Здесь все употребляют наркотики, подражая его высочеству, а еще потому, что кокаин дорогой, еще одна манифестация статуса, как и его трусы Calvin Klein, которые он натянул, оттолкнув мой рот, когда подрочил, враждебно глядя мне в глаза, и кончил, оставив меня с неудовлетворенным стояком. Это отвратительное чувство: ты злишься, но твои яйца все еще тяжелые.

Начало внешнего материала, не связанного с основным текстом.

(** X7: set_selection keeps the two copies apart in the same way, for
    every pad and target. *)
Theorem set_selection_which_separation
    (d : dcmipp_pixelproc_device) (st : v4l2_subdev_state) (p : pad)
    (which target : Z) (r : v4l2_rect) :
  let res := dcmipp_pixelproc_set_selection d st p which target r in
  (which = V4L2_SUBDEV_FORMAT_ACTIVE -> res_state res = st)
  /\ (which <> V4L2_SUBDEV_FORMAT_ACTIVE -> res_dev res = d).
Proof.
  intro res. subst res. unfold dcmipp_pixelproc_set_selection.
  destruct p; cbn [IS_SRC pad_index Z.eqb negb]; [|split; reflexivity].
  split.
  - intros ->. cbn [Z.eqb V4L2_SUBDEV_FORMAT_ACTIVE].
    destruct (target =? V4L2_SEL_TGT_CROP); [reflexivity|].
    destruct (target =? V4L2_SEL_TGT_COMPOSE); reflexivity.
  - intro Hne. apply Z.eqb_neq in Hne. rewrite Hne.
    destruct (target =? V4L2_SEL_TGT_CROP); [reflexivity|].
    destruct (target =? V4L2_SEL_TGT_COMPOSE); reflexivity.
Qed.

(** X8: a selection on the source pad, or a set_selection whose target is
    neither CROP nor COMPOSE (the read-only bounds and default targets
    included), is refused with -EINVAL and nothing is changed, the
    caller's rectangle included; get_selection likewise refuses the source
    pad and unknown targets. *)
Theorem selection_rejects
    (d : dcmipp_pixelproc_device) (st : v4l2_subdev_state) (p : pad)
    (which target : Z) (r : v4l2_rect) :
  (p = PAD_SRC
   \/ (target <> V4L2_SEL_TGT_CROP /\ target <> V4L2_SEL_TGT_COMPOSE) ->
   dcmipp_pixelproc_set_selection d st p which target r = (- EINVAL, d, st, r))
  /\ (p = PAD_SRC
      \/ (target <> V4L2_SEL_TGT_CROP /\ target <> V4L2_SEL_TGT_COMPOSE
          /\ target <> V4L2_SEL_TGT_CROP_BOUNDS
          /\ target <> V4L2_SEL_TGT_CROP_DEFAULT) ->
      dcmipp_pixelproc_get_selection d st p which target r = (- EINVAL, r)).
Proof.
  split.
  - intros [-> | [H1 H2]]; unfold dcmipp_pixelproc_set_selection.
    + reflexivity.
    + apply Z.eqb_neq in H1, H2. rewrite H1, H2. destruct p; reflexivity.
  - intros [-> | (H1 & H2 & H3 & H4)]; unfold dcmipp_pixelproc_get_selection.
    + reflexivity.
    + apply Z.eqb_neq in H1, H2, H3, H4. rewrite H1, H2, H3, H4.
      destruct p; reflexivity.
Qed.

(** X9: setting the crop on the sink pad stores the adjusted rectangle as
    crop and as compose of the same which, gives the source format of that
    which the rectangle's size, and leaves the sink format alone; reading
    crop or compose back returns the rectangle handed to the caller. *)
Theorem set_selection_crop_sets_compose
    (d : dcmipp_pixelproc_device) (st : v4l2_subdev_state) (which : Z)
    (r r0 : v4l2_rect) :
  which = V4L2_SUBDEV_FORMAT_TRY \/ which = V4L2_SUBDEV_FORMAT_ACTIVE ->
  let res := dcmipp_pixelproc_set_selection d st PAD_SINK which V4L2_SEL_TGT_CROP r in
  let d' := res_dev res in
  let st' := res_state res in
  res_ret res = 0
  /\ res_out res
     = dcmipp_pixelproc_adjust_crop r (snd (dcmipp_pixelproc_get_fmt d st PAD_SINK which))
  /\ dcmipp_pixelproc_get_selection d' st' PAD_SINK which V4L2_SEL_TGT_CROP r0
     = (0, res_out res)
  /\ dcmipp_pixelproc_get_selection d' st' PAD_SINK which V4L2_SEL_TGT_COMPOSE r0
     = (0, res_out res)
  /\ snd (dcmipp_pixelproc_get_fmt d' st' PAD_SRC which)
     = fmt_with_size (snd (dcmipp_pixelproc_get_fmt d st PAD_SRC which))
         (r_width (res_out res)) (r_height (res_out res))
  /\ snd (dcmipp_pixelproc_get_fmt d' st' PAD_SINK which)
     = snd (dcmipp_pixelproc_get_fmt d st PAD_SINK which).
Proof.
  intros [-> | ->] res d' st'; subst d' st' res;
    unfold dcmipp_pixelproc_set_selection, dcmipp_pixelproc_get_selection,
      dcmipp_pixelproc_get_fmt;
    cbn; repeat split.
Qed.

(** X10: setting the compose on the sink pad, with a crop of non-negative
    size stored for the same which, stores a rectangle at left = top = 0
    whose width and height lie between crop / 64 (truncated) and crop; a
    request already inside that range is stored with its size unchanged.
    The crop is not touched, the source format of that which takes the
    compose size, and reading compose back returns the stored rectangle. *)
Theorem set_selection_compose_clamps
    (d : dcmipp_pixelproc_device) (st : v4l2_subdev_state) (which : Z)
    (r r0 : v4l2_rect) :
  which = V4L2_SUBDEV_FORMAT_TRY \/ which = V4L2_SUBDEV_FORMAT_ACTIVE ->
  let c := snd (dcmipp_pixelproc_get_selection d st PAD_SINK which V4L2_SEL_TGT_CROP r0) in
  0 <= r_width c -> 0 <= r_height c ->
  let res := dcmipp_pixelproc_set_selection d st PAD_SINK which V4L2_SEL_TGT_COMPOSE r in
  let d' := res_dev res in
  let st' := res_state res in
  let out := res_out res in
  res_ret res = 0
  /\ left out = 0 /\ top out = 0
  /\ r_width c / 64 <= r_width out <= r_width c
  /\ r_height c / 64 <= r_height out <= r_height c
  /\ (r_width c / 64 <= r_width r <= r_width c -> r_width out = r_width r)
  /\ (r_height c / 64 <= r_height r <= r_height c -> r_height out = r_height r)
  /\ dcmipp_pixelproc_get_selection d' st' PAD_SINK which V4L2_SEL_TGT_COMPOSE r0
     = (0, out)
  /\ dcmipp_pixelproc_get_selection d' st' PAD_SINK which V4L2_SEL_TGT_CROP r0
     = (0, c)
  /\ snd (dcmipp_pixelproc_get_fmt d' st' PAD_SRC which)
     = fmt_with_size (snd (dcmipp_pixelproc_get_fmt d st PAD_SRC which))
         (r_width out) (r_height out).
Proof.
  assert (Hclamp : forall req cd, 0 <= cd ->
            cd / 64 <= compose_clamp req cd <= cd
            /\ (cd / 64 <= req <= cd -> compose_clamp req cd = req)).
  { intros req cd Hcd. unfold compose_clamp, DCMIPP_MAX_DOWNSCALE_RATIO.
    assert (cd / 64 <= cd) by (apply Z.div_le_upper_bound; lia).
    destruct (Z.ltb_spec cd req); [lia|].
    destruct (Z.ltb_spec req (cd / 64)); lia. }
  intros [-> | ->] c Hw Hh res d' st' out; subst out d' st' res c;
    unfold dcmipp_pixelproc_set_selection, dcmipp_pixelproc_get_selection,
      dcmipp_pixelproc_get_fmt in *;
    cbn in *;
    match goal with
    | |- context [compose_clamp (r_width r) ?cw] =>
        destruct (Hclamp (r_width r) cw Hw) as [Hb1 He1]
    end;
    match goal with
    | |- context [compose_clamp (r_height r) ?ch] =>
        destruct (Hclamp (r_height r) ch Hh) as [Hb2 He2]
    end;
    repeat split; try tauto; try lia.
Qed.

End Negotiation.

Lemma set_fmt_sink_src_code_in_table_witness :
  exists vpix,
    dcmipp_pixelproc_pix_map_by_code
      (code (src_fmt (res_dev (dcmipp_pixelproc_set_fmt (platform := ref_platform)
                                 (dcmipp_pixelproc_ent_init 1) ref_sd_state PAD_SINK
                                 V4L2_SUBDEV_FORMAT_ACTIVE yuv_800x600))))
      PAD_SRC = Some vpix
    /\ swap_uv vpix = 0
    /\ (ppcr_fmt vpix = DCMIPP_PxPPCR_FORMAT_YUYV
        \/ ppcr_fmt vpix = DCMIPP_PxPPCR_FORMAT_RGB565).
Proof.
  apply (set_fmt_sink_src_code_in_table (platform := ref_platform)
           (dcmipp_pixelproc_ent_init 1) ref_sd_state yuv_800x600).
  reflexivity.
Defined.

— Я здесь и я стараюсь, — сказал я.

— Это не долбанный экзамен, — сказал он и кивнул на мех, черношироко раскинувшийся на моей груди. — И ради бога, сбрей волосы, если хочешь, чтобы я снова лег с тобой в постель. И лобковые волосы тоже. Ты просто чертов медведь.

— Но ты можешь связать меня в свитер и согреваться долгими зимними вечерами, — предложил я.

Он кокаиново расхохотался и выгнал меня.

Я задумываюсь над тем, прав ли он в своих прозрениях Сивиллы Содомской, но пока не знаю ответа. В качестве эксперимента я купил журнал с лонгридом о короле Наваррском, в котором текст скреплялся множеством эффектных фотографий его светоносной улыбки, но в итоге я зачитался и не стал на него дрочить. Статья рассказывала о его детской поездке с семьей моего принца. На фото с мадам Екатериной и ее выводком он был похож на Золушку, которой сказали: «Убери комнаты, вымой окна, выскобли полы, побели кухню, выполи грядки, намели кофе, посади семь кустов роз под окнами, и тогда ты сможешь полюбоваться балом через окно дворца». Но эта Золушка плюнула в смолотый ею кофе, натерла полы так, что они скользили, как лед, а потом выросла и стала королевой, которая вряд ли забыла, что ее злая мачеха отравила ее настоящую мать.

Итак, я иду к Анжуйскому и несу ему… не то чтобы подарок. Это мотивация для него встать с постели, потому что мне больно смотреть, как разливается его «черная желчь». Удивительно, что Шомберга привлекают его перепады настроения. Меня это угнетает. Его летаргия в халате вызывает во мне желание выгнать его из кровати пинками. К тому же я не знаю, сколько в этом настоящего страдания, а сколько представления.